Solve by the elimination method

3r-7s=-28
7r+3s=70

What is the solution of the system
r=7 and s=7

I didn't solve the equations but I substituted your answers into both equations and each value satisfied each equation.

To solve the system of equations using the elimination method, you need to eliminate one variable by adding or subtracting the two equations.
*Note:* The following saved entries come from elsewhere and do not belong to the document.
(** What one work item writes, and where. *)
Lemma BtcDoubleSHA256_writes header nonceOffset id pOut :
  length header = 80%nat → bytes_ok header →
  BtcDoubleSHA256 (FIPS.pad header) nonceOffset id pOut =
    splice pOut (Z.to_nat (wrap64 (swrap32 (swrap32 id * 32))))
      (FIPS.SHA256 (FIPS.SHA256 (with_nonce header (wrap32 (swrap32 id + nonceOffset))))).
Proof.
  intros Hh Hb. unfold BtcDoubleSHA256, IN_DATA_SIZE, NONCE_OFFSET, OUT_DATA_SIZE.
  rewrite splice_nonce by done. set (m := with_nonce _ _).
  assert (length m = 80%nat) as Hm by by apply length_with_nonce.
  assert (bytes_ok m) as Hmb by by apply with_nonce_ok.
  rewrite (DoHash_64 m) by (done || (rewrite pad_80, length_app, Hm; [done|done])).
  change (WriteBE64_EX (replicate 8 0) 0 (Z.shiftl 32 3)) with (be_bytes 8 256).
  rewrite second_block by apply length_SHA256. set (d := FIPS.SHA256 m).
  assert (length d = 32%nat) as Hd by apply length_SHA256.
  rewrite DoHash_pad; [|apply SHA256_bytes|..]; [|rewrite pad_32, length_app, Hd by done; cbn; lia..].
  rewrite take_app_length' by (symmetry; apply length_SHA256). done.
Qed.

(** A number that the [int] holds with its offset. *)
Lemma BtcDoubleSHA256_spec header nonceOffset puId pOut :
  length header = 80%nat → bytes_ok header → 0 <= puId → puId * 32 < 2 ^ 31 →
  BtcDoubleSHA256 (FIPS.pad header) nonceOffset puId pOut =
    splice pOut (Z.to_nat (puId * 32))
      (FIPS.SHA256 (FIPS.SHA256 (with_nonce header (wrap32 (puId + nonceOffset))))).
Proof.
  intros Hh Hb H0 Hid. rewrite BtcDoubleSHA256_writes by done.
  rewrite (swrap_id 32 puId), (swrap_id 32 (puId * 32)), wrap_id by (unfold fits, sfits; lia). done.
Qed.

(** The offset wraps after [2^27] items: item [2^27 + j] writes to the place of item [j]. *)
Lemma BtcDoubleSHA256_wraps header nonceOffset (j : Z) pOut :
  length header = 80%nat → bytes_ok header → 0 <= j → j * 32 < 2 ^ 31 →
  BtcDoubleSHA256 (FIPS.pad header) nonceOffset (2 ^ 27 + j) pOut =
    splice pOut (Z.to_nat (j * 32))
      (FIPS.SHA256 (FIPS.SHA256 (with_nonce header (wrap32 (2 ^ 27 + j + nonceOffset))))).
Proof.
  intros Hh Hb H0 Hj. rewrite BtcDoubleSHA256_writes by done. rewrite (swrap_id 32 (2 ^ 27 + j)) by (unfold sfits; lia).
  replace (swrap32 ((2 ^ 27 + j) * 32)) with (j * 32); [by rewrite wrap_id by (unfold fits; lia)|].
  unfold swrap. replace ((2 ^ 27 + j) * 32 + 2 ^ (32 - 1)) with (j * 32 + 2 ^ 31 + 1 * 2 ^ 32) by lia.
  rewrite Z.mod_add, Z.mod_small by lia. lia.
Qed.

(** ** A launch *)

Lemma result_at_splice_eq out i h :
  length h = 32%nat → (32 * i + 32 <= length out)%nat → result_at (splice out (32 * i) h) i = h.
Proof.
  intros Hh Hl. unfold result_at, splice. rewrite drop_app_ge by (rewrite length_take; lia).
  rewrite length_take_le, Nat.sub_diag by lia. cbn [drop]. apply take_app_length'; lia.
Qed.

Lemma result_at_splice_ne out i j h :
  i ≠ j → length h = 32%nat → (32 * i + 32 <= length out)%nat →
  result_at (splice out (32 * i) h) j = result_at out j.
Proof.
  intros Hij Hh Hl. unfold result_at, splice. destruct (decide (j < i)%nat).
  - rewrite drop_app_le by (rewrite length_take; lia). rewrite take_app_le by (rewrite length_drop, length_take; lia).
    rewrite skipn_firstn_comm, take_take. f_equal. lia.
  - rewrite app_assoc, drop_app_ge by (rewrite length_app, length_take; lia).
    rewrite length_app, length_take_le, drop_drop, Hh by lia. do 2 f_equal. lia.
Qed.

Lemma launch_spec header nonceOffset n order pOut :
  length header = 80%nat → bytes_ok header → Z.of_nat n * 32 <= 2 ^ 31 →
  length pOut = (32 * n)%nat → NoDup order → Forall (λ i, (i < n)%nat) order →
  let out := launch (FIPS.pad header) nonceOffset order pOut in
  length out = (32 * n)%nat ∧
  ∀ i, (i < n)%nat →
    result_at out i =
      if decide (i ∈ order)
      then FIPS.SHA256 (FIPS.SHA256 (with_nonce header (wrap32 (Z.of_nat i + nonceOffset))))
      else result_at pOut i.
Proof.
  intros Hh Hb Hn. unfold launch. revert pOut. induction order as [|id order IH] using rev_ind; intros pOut Hl Hnd Hlt.
  { split; [done|]. intros. by destruct (decide (i ∈ [])) as [?%elem_of_nil|]. }
  apply list.NoDup_app in Hnd as (Hnd & Hdisj & _). apply Forall_app in Hlt as [Hlt Hid].
  apply Forall_cons_1 in Hid as [Hid _]. rewrite foldl_app. cbn [foldl].
  destruct (IH pOut Hl Hnd Hlt) as [Hl' Hr]. clear IH. set (out := foldl _ _ order) in *.
  rewrite BtcDoubleSHA256_spec by (done || lia).
  replace (Z.to_nat (Z.of_nat id * 32)) with (32 * id)%nat by lia.
  set (h := FIPS.SHA256 (FIPS.SHA256 _)). assert (length h = 32%nat) as Hlh by apply length_SHA256.
  split; [rewrite length_splice; lia|]. intros i Hi.
  destruct (decide (i = id)) as [->|Hne].
  - rewrite decide_True by set_solver. apply result_at_splice_eq; [done|lia].
  - rewrite result_at_splice_ne by (done || lia). rewrite Hr by done.
    destruct (decide (i ∈ order)), (decide (i ∈ order ++ [id])); set_solver.
Qed.

(** Every item once, in any order. *)
Lemma length_launch header nonceOffset n order pOut :
  length header = 80%nat → bytes_ok header → Z.of_nat n * 32 <= 2 ^ 31 →
  length pOut = (32 * n)%nat → order ≡ₚ seq 0 n →
  length (launch (FIPS.pad header) nonceOffset order pOut) = (32 * n)%nat.
Proof.
  intros Hh Hb Hn Hl Hperm. apply launch_spec; try done.
  - rewrite Hperm. apply NoDup_seq.
  - rewrite Hperm. apply list.Forall_forall. intros x Hx%elem_of_seq. lia.
Qed.

Lemma launch_result_at header nonceOffset n order pOut i :
  length header = 80%nat → bytes_ok header → Z.of_nat n * 32 <= 2 ^ 31 →
  length pOut = (32 * n)%nat → order ≡ₚ seq 0 n → (i < n)%nat →
  result_at (launch (FIPS.pad header) nonceOffset order pOut) i =
    Hash256 (with_nonce header (wrap32 (nonceOffset + Z.of_nat i))).
Proof.
  intros Hh Hb Hn Hl Hperm Hi.
  destruct (launch_spec header nonceOffset n order pOut) as [_ Hr]; try done.
  - rewrite Hperm. apply NoDup_seq.
  - rewrite Hperm. apply list.Forall_forall. intros x Hx%elem_of_seq. lia.
  - rewrite Hr, decide_True by (done || (rewrite Hperm; apply elem_of_seq; lia)).
    rewrite Z.add_comm. symmetry. apply Hash256_fips. rewrite length_with_nonce by done. lia.
Qed.

Lemma CheckResults_scan_spec vResult bnTarget nonceOffset i :
  limbs_wf bnTarget → Forall (blob_wf 32) vResult →
  match CheckResults_scan i nonceOffset vResult bnTarget with
  | Some nonce => ∃ (k : nat) (hash : blob), vResult !! k = Some hash ∧
      nonce = wrap32 (nonceOffset + (i + Z.of_nat k)) ∧ le_value hash <= value bnTarget ∧
      ∀ (j : nat) (h : blob), (j < k)%nat → vResult !! j = Some h → value bnTarget < le_value h
  | None => Forall (λ h, value bnTarget < le_value h) vResult
  end.
Proof.
  intros Ht. revert i. induction vResult as [|h l IH]; intros i Hwf; cbn [CheckResults_scan]; [constructor|].
  apply Forall_cons_1 in Hwf as [Hh Hl].
  rewrite bu_le_spec, value_UintToArith256 by (done || by apply UintToArith256_wf).
  destruct (Z.leb_spec (le_value h) (value bnTarget)) as [Hle|Hgt].
  { exists 0%nat, h. split_and!; [done| |done|intros; lia]. do 2 f_equal. lia. }
  specialize (IH (i + 1) Hl). destruct (CheckResults_scan _ _ l _).
  - destruct IH as (k & hash & Hk & -> & Hle & Hbefore). exists (S k), hash.
    split_and!; [done|do 2 f_equal; lia|done|]. intros [|j] h' Hj Hlk; [by simplify_eq/=|].
    apply (Hbefore j); [lia|done].
  - by constructor.
Qed.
Let's start with the given equations:

Equation 1: 3r - 7s = -28
Equation 2: 7r + 3s = 70

To eliminate one variable, we can multiply Equation 1 by 3 and Equation 2 by 7 to make the coefficients of 's' equal:

3 * Equation 1: 9r - 21s = -84
7 * Equation 2: 49r + 21s = 490

Now, we can add the two equations together:

(9r - 21s) + (49r + 21s) = -84 + 490
9r + 49r - 21s + 21s = 406
58r = 406

Next, divide both sides of the equation by 58 to solve for 'r':

58r / 58 = 406 / 58
r = 7

Now that we have the value of 'r', we can substitute it back into either Equation 1 or Equation 2. Let's use Equation 1:

3(7) - 7s = -28
21 - 7s = -28
-7s = -28 - 21
-7s = -49

Lastly, divide both sides of the equation by -7 to solve for 's':

-7s / -7 = -49 / -7
s = 7

Therefore, the solution to the system of equations is r = 7 and s = 7, which matches the values you provided.